▶ **BRIEF**
Given the material below, output exactly the lines from the line with "PItem (i : Item)" to the line with "match v with Some (VPolyline", both ends included, and no other lines.

▶ **DATASET EXCERPTS**

Definition tag (e : node) : string :=
  match e with Element t _ _ _ _ => t end.
Definition attrib (e : node) : list (string * string) :=
  match e with Element _ a _ _ _ => a end.
Definition text (e : node) : option string :=
  match e with Element _ _ t _ _ => t end.
Definition tail (e : node) : option string :=
  match e with Element _ _ _ t _ => t end.
Definition iterchildren (e : node) : list node :=
  match e with Element _ _ _ _ cs => cs end.

(** [d.get(key, None)] on a dictionary kept as an association list. *)
Fixpoint dict_get {V : Type} (d : list (string * V)) (key : string) : option V :=
  match d with
  | [] => None
  | (k, v) :: d' => if k =? key then Some v else dict_get d' key
  end.

(** [_attr(e, name)] is [e.get(name, None)]. *)
Definition _attr (e : node) (name : string) : option string :=
  dict_get (attrib e) name.

(** [_is_itemscope(e)] is [_attr(e, "itemscope") is not None]. *)
Definition _is_itemscope (e : node) : bool :=
  match _attr e "itemscope" with Some _ => true | None => false end.

(** ** The [URI] and [Item] classes *)

(** [URI(string)] keeps whatever it was given, a [str] or [None]. *)
Record URI : Type := mkURI { uri_string : option string }.

(** A property value is what [_property_value] returns or a nested Item. *)
Inductive value : Type :=
| VNone
| VStr (s : string)
| VURI (u : URI)
| VItem (i : Item)
with Item : Type :=
| mkItem (itemtype : option (list URI)) (itemid : option URI)
         (props : list (string * list value)).

Definition itemtype (i : Item) : option (list URI) :=
  match i with mkItem t _ _ => t end.
Definition itemid (i : Item) : option URI :=
  match i with mkItem _ d _ => d end.
Definition props (i : Item) : list (string * list value) :=
  match i with mkItem _ _ p => p end.

Module ItemM.

(** [Item.__init__]: the attributes [itemtype] and [itemid] are set only
    when the argument is truthy; [props] starts as the empty dict. *)
Definition __init__ (itemtype itemid : option string) : Item :=
  mkItem
    (if truthy itemtype
     then option_map (fun s => map (fun i => mkURI (Some i)) (split s)) itemtype
     else None)
    (if truthy itemid then Some (mkURI itemid) else None)
    [].

(** [d[name].append(value)] when [name in d], else [d[name] = [value]];
    the dict keeps the position of an existing key and adds a new key
    at the end. *)
Fixpoint dict_append {V : Type} (d : list (string * list V))
         (name : string) (v : V) : list (string * list V) :=
  match d with
  | [] => [(name, [v])]
  | (k, vs) :: d' =>
      if k =? name then (k, vs ++ [v]) :: d'
      else (k, vs) :: dict_append d' name v
  end.

(** [Item.set] *)
Definition set (self : Item) (name : string) (v : value) : Item :=
  mkItem (itemtype self) (itemid self) (dict_append (props self) name v).

(** [Item.get_all] *)
Definition get_all (self : Item) (name : string) : list value :=
  match dict_get (props self) name with
  | Some vs => vs
  | None => []
  end.

(** [Item.get] *)
Definition get (self : Item) (name : string) : value :=
  match get_all self name with
  | v :: _ => v
  | [] => VNone
  end.

End ItemM.

Import ItemM.

(** ** Text of an element: [_textiter] and [_text] *)

Inductive event : Type := ev_start | ev_end.

(** An element of the walk is identified by its path from the walked
    node (child indices); [[]] is the walked node itself. *)
Definition path : Type := list nat.

(** [etree.iterwalk(node, events=('start', 'end'))] on a tree of
    elements: a start event when an element is entered, its children in
    order, an end event when it is left. *)
Section Walk.
Variable walk : path -> node -> list (event * path * node).

(** The children of the element at path [p], from child index [i] on. *)
Fixpoint walk_children (p : path) (i : nat) (cs : list node)
  : list (event * path * node) :=
  match cs with
  | [] => []
  | c :: cs' => walk (p ++ [i]) c ++ walk_children p (S i) cs'
  end.
End Walk.

Fixpoint iterwalk_from (p : path) (e : node) {struct e}
  : list (event * path * node) :=
  match e with
  | Element _ _ _ _ cs =>
      (ev_start, p, e) :: walk_children iterwalk_from p 0 cs ++ [(ev_end, p, e)]
  end.

Definition iterwalk (e : node) : list (event * path * node) :=
  iterwalk_from [] e.

(** [element is node] *)
Definition is_walked_node (p : path) : bool :=
  match p with [] => true | _ => false end.

Definition yield_opt (o : option string) : list string :=
  match o with Some s => [s] | None => [] end.

(** One round of the inner loop of [_textiter]: what an event makes the
    generator yield.  An event whose element fails the predicate is
    skipped, whether it is a start or an end event. *)
Definition textiter_step (predicate : option (node -> bool))
           (x : event * path * node) : list string :=
  let '(ev, p, element) := x in
  if match predicate with
     | Some pr => negb (pr element)
     | None => false
     end
  then []
  else match ev with
       | ev_start => yield_opt (text element)
       | ev_end => if negb (is_walked_node p)
                   then yield_opt (tail element)
                   else []
       end.

(** [_textiter]: the strings the generator yields, in order. *)
Definition _textiter (e : node) (predicate : option (node -> bool)) : list string :=
  flat_map (textiter_step predicate) (iterwalk e).

Definition not_script (el : node) : bool := negb (tag el =? "script").

Definition _text (e : node) : string :=
  join "" (_textiter e (Some not_script)).

(** The joined text yielded for a run of events under the predicate of
    [_text]. *)
Definition yielded (evs : list (event * path * node)) : string :=
  join "" (flat_map (textiter_step (Some not_script)) evs).

(** ** The property-value rule *)

Definition property_values : list (string * string) :=
  [ ("meta", "content");
    ("audio", "src"); ("embed", "src"); ("iframe", "src");
    ("img", "src"); ("source", "src"); ("video", "src");
    ("a", "href"); ("area", "href"); ("link", "href");
    ("object", "data");
    ("time", "datetime") ].

Definition value_of_opt (o : option string) : value :=
  match o with Some s => VStr s | None => VNone end.

(** [e.get("content") or _text(e)] *)
Definition content_or_text (e : node) : value :=
  if truthy (_attr e "content")
  then value_of_opt (_attr e "content")
  else VStr (_text e).

Definition _property_value (e : node) : value :=
  match dict_get property_values (tag e) with
  | Some attrib =>
      if (attrib =? "href") || (attrib =? "src")
      then VURI (mkURI (_attr e attrib))
      else if truthy (Some attrib)
           then value_of_opt (_attr e attrib)
           else content_or_text e
  | None => content_or_text e
  end.

(** ** [_make_item], [_extract], [_find_items] *)

(** [etree.iselement(e)]: every node of the model is an element. *)
Definition _is_element (e : node) : bool := true.

Definition _make_item (e : node) : result Item :=
  if negb (_is_itemscope e)
  then Raise (ValueError "element is not an Item")
  else Ok (__init__ (_attr e "itemtype") (_attr e "itemid")).

(** The string of a truthy attribute value, [None] for a falsy one. *)
Definition if_truthy (o : option string) : option string :=
  if truthy o then o else None.

(** [for i in itemprop.split(" "): item.set(i, value)] *)
Definition set_each (item : Item) (names : list string) (v : value) : Item :=
  fold_left (fun it i => set it i v) names item.

(** [_extract(e, item)]: [item] is mutated in place by the Python code and
    is threaded through here; the result is the item after the call and
    the list [unlinked].  A nested item is stored in its parent only
    after its own extraction has returned and is never touched again, so
    storing its final value is storing the reference. *)
Section ExtractLoop.
Variable extract : node -> Item -> result (Item * list node).

(** The body of [for child in e.iterchildren()]. *)
Fixpoint for_child (cs : list node) (item : Item) (unlinked : list node)
  : result (Item * list node) :=
  match cs with
  | [] => Ok (item, unlinked)
  | child :: rest =>
      match if_truthy (_attr child "itemprop"), _is_itemscope child with
      | Some itemprop, true =>
          nested_item <- _make_item child ;;
          '(nested_item, u) <- extract child nested_item ;;
          for_child rest (set item itemprop (VItem nested_item)) (unlinked ++ u)
      | Some itemprop, false =>
          let v := _property_value child in
          let item := set_each item (split itemprop) v in
          '(item, u) <- extract child item ;;
          for_child rest item (unlinked ++ u)
      | None, true =>
          for_child rest item (unlinked ++ [child])
      | None, false =>
          '(item, u) <- extract child item ;;
          for_child rest item (unlinked ++ u)
      end
  end.
End ExtractLoop.

Fixpoint _extract (e : node) (item : Item) {struct e} : result (Item * list node) :=
  match e with
  | Element _ _ _ _ cs => for_child _extract cs item []
  end.

(** [_find_items] recurses on the elements [_extract] hands back, which
    are descendants of [e]; the recursion is written with fuel, and
    [_find_items] supplies the height of the tree. *)
Fixpoint _find_items_fuel (fuel : nat) (e : node) : result (list Item) :=
  match fuel with
  | 0 => OutOfFuel
  | S fuel' =>
      if _is_element e && _is_itemscope e then
        item <- _make_item e ;;
        '(item, unlinked) <- _extract e item ;;
        extend_each (_find_items_fuel fuel') unlinked [item]
      else
        extend_each (_find_items_fuel fuel') (iterchildren e) []
  end.

Fixpoint height (e : node) : nat :=
  match e with
  | Element _ _ _ _ cs => S (fold_right (fun c h => Nat.max (height c) h) 0 cs)
  end.

Definition _find_items (e : node) : result (list Item) :=
  _find_items_fuel (height e) e.


(** ** The serializer: [Item.json_dict] *)

(** The Python objects [json_dict] handles and builds. *)
Inductive pyval : Type :=
| PNone
| PStr (s : string)
| PURI (u : URI)
| PItem (i : Item)
| PList (l : list pyval)
| PDict (d : list (string * pyval)).

Definition pyval_of_opt (o : option string) : pyval :=
  match o with Some s => PStr s | None => PNone end.

Definition pyval_of_value (v : value) : pyval :=
  match v with
  | VNone => PNone
  | VStr s => PStr s
  | VURI u => PURI u
  | VItem i => PItem i
  end.

Module Attr.
(** Section 8: the L-shaped hexagon left of the 4x4 square by the square
    offset by (2,2), as one ring; it is wound clockwise here, so that the
    constructor has to turn it. *)
Definition hexagonRing : XRing :=
  ringOf [(0, 0); (0, 4); (2, 4); (2, 2); (4, 2); (4, 0); (0, 0)]%Z.

(** Scene data: the answer of the clipping library for that difference,
    with a piece without rings put in front of it. *)
Definition sceneDifference : Clip (C := exact) :=
  fun _ _ => [[]; [hexagonRing]].

Definition offsetSquare : Polygon := mkPolygon (square 2 2 6 6) [].
Definition plainSquare : Polygon := mkPolygon (square 0 0 4 4) [].


End Scenes.

(* ------------------------------------------------------------------ *)
(** ** utilities.ts *)

Module Utilities.
Section Guards.
Context {C : Collaborators}.

(** The guards take [value: any]: the values they can tell apart. *)
#[local] Unset Elimination Schemes.
Inductive JsValue : Type :=
| VNumber (n : num)
| VPoint (p : Point)
| VPolyline (p : Polyline)
| VPolygon (p : Polygon)
| VArray (elements : list JsValue)
| VOther.
#[local] Set Elimination Schemes.

(** [value[0] instanceof Point] and its three siblings. *)
Definition instanceofPoint (v : option JsValue) : bool :=
  match v with Some (VPoint _) => true | _ => false end.
Definition typeofNumber (v : option JsValue) : bool :=
  match v with Some (VNumber _) => true | _ => false end.
Definition instanceofPolyline (v : option JsValue) : bool :=
  match v with Some (VPolyline _) => true | _ => false end.
Definition instanceofPolygon (v : option JsValue) : bool :=
  match v with Some (VPolygon _) => true | _ => false end.

(** [isPointArray(value)]. *)
Definition isPointArray (value : JsValue) : bool :=
  match value with
  | VArray elements =>
      if Nat.ltb 0 (List.length elements) then
        if instanceofPoint (nth_error elements 0) then true else false
      else false
  | _ => false
  end.

(** [isNumberArray(value)]. *)
Definition isNumberArray (value : JsValue) : bool :=
  match value with
  | VArray elements =>
      if Nat.ltb 0 (List.length elements) then
        if typeofNumber (nth_error elements 0) then true else false
      else false
  | _ => false
  end.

▶ **ANSWER SPACE**
| PItem (i : Item)
| PList (l : list pyval)
| PDict (d : list (string * pyval)).

Definition pyval_of_opt (o : option string) : pyval :=
  match o with Some s => PStr s | None => PNone end.

Definition pyval_of_value (v : value) : pyval :=
  match v with
  | VNone => PNone
  | VStr s => PStr s
  | VURI u => PURI u
  | VItem i => PItem i
  end.

Module Attr.
(** Section 8: the L-shaped hexagon left of the 4x4 square by the square
    offset by (2,2), as one ring; it is wound clockwise here, so that the
    constructor has to turn it. *)
Definition hexagonRing : XRing :=
  ringOf [(0, 0); (0, 4); (2, 4); (2, 2); (4, 2); (4, 0); (0, 0)]%Z.

(** Scene data: the answer of the clipping library for that difference,
    with a piece without rings put in front of it. *)
Definition sceneDifference : Clip (C := exact) :=
  fun _ _ => [[]; [hexagonRing]].

Definition offsetSquare : Polygon := mkPolygon (square 2 2 6 6) [].
Definition plainSquare : Polygon := mkPolygon (square 0 0 4 4) [].


End Scenes.

(* ------------------------------------------------------------------ *)
(** ** utilities.ts *)

Module Utilities.
Section Guards.
Context {C : Collaborators}.

(** The guards take [value: any]: the values they can tell apart. *)
#[local] Unset Elimination Schemes.
Inductive JsValue : Type :=
| VNumber (n : num)
| VPoint (p : Point)
| VPolyline (p : Polyline)
| VPolygon (p : Polygon)
| VArray (elements : list JsValue)
| VOther.
#[local] Set Elimination Schemes.

(** [value[0] instanceof Point] and its three siblings. *)
Definition instanceofPoint (v : option JsValue) : bool :=
  match v with Some (VPoint _) => true | _ => false end.
Definition typeofNumber (v : option JsValue) : bool :=
  match v with Some (VNumber _) => true | _ => false end.
Definition instanceofPolyline (v : option JsValue) : bool :=
  match v with Some (VPolyline _) => true | _ => false end.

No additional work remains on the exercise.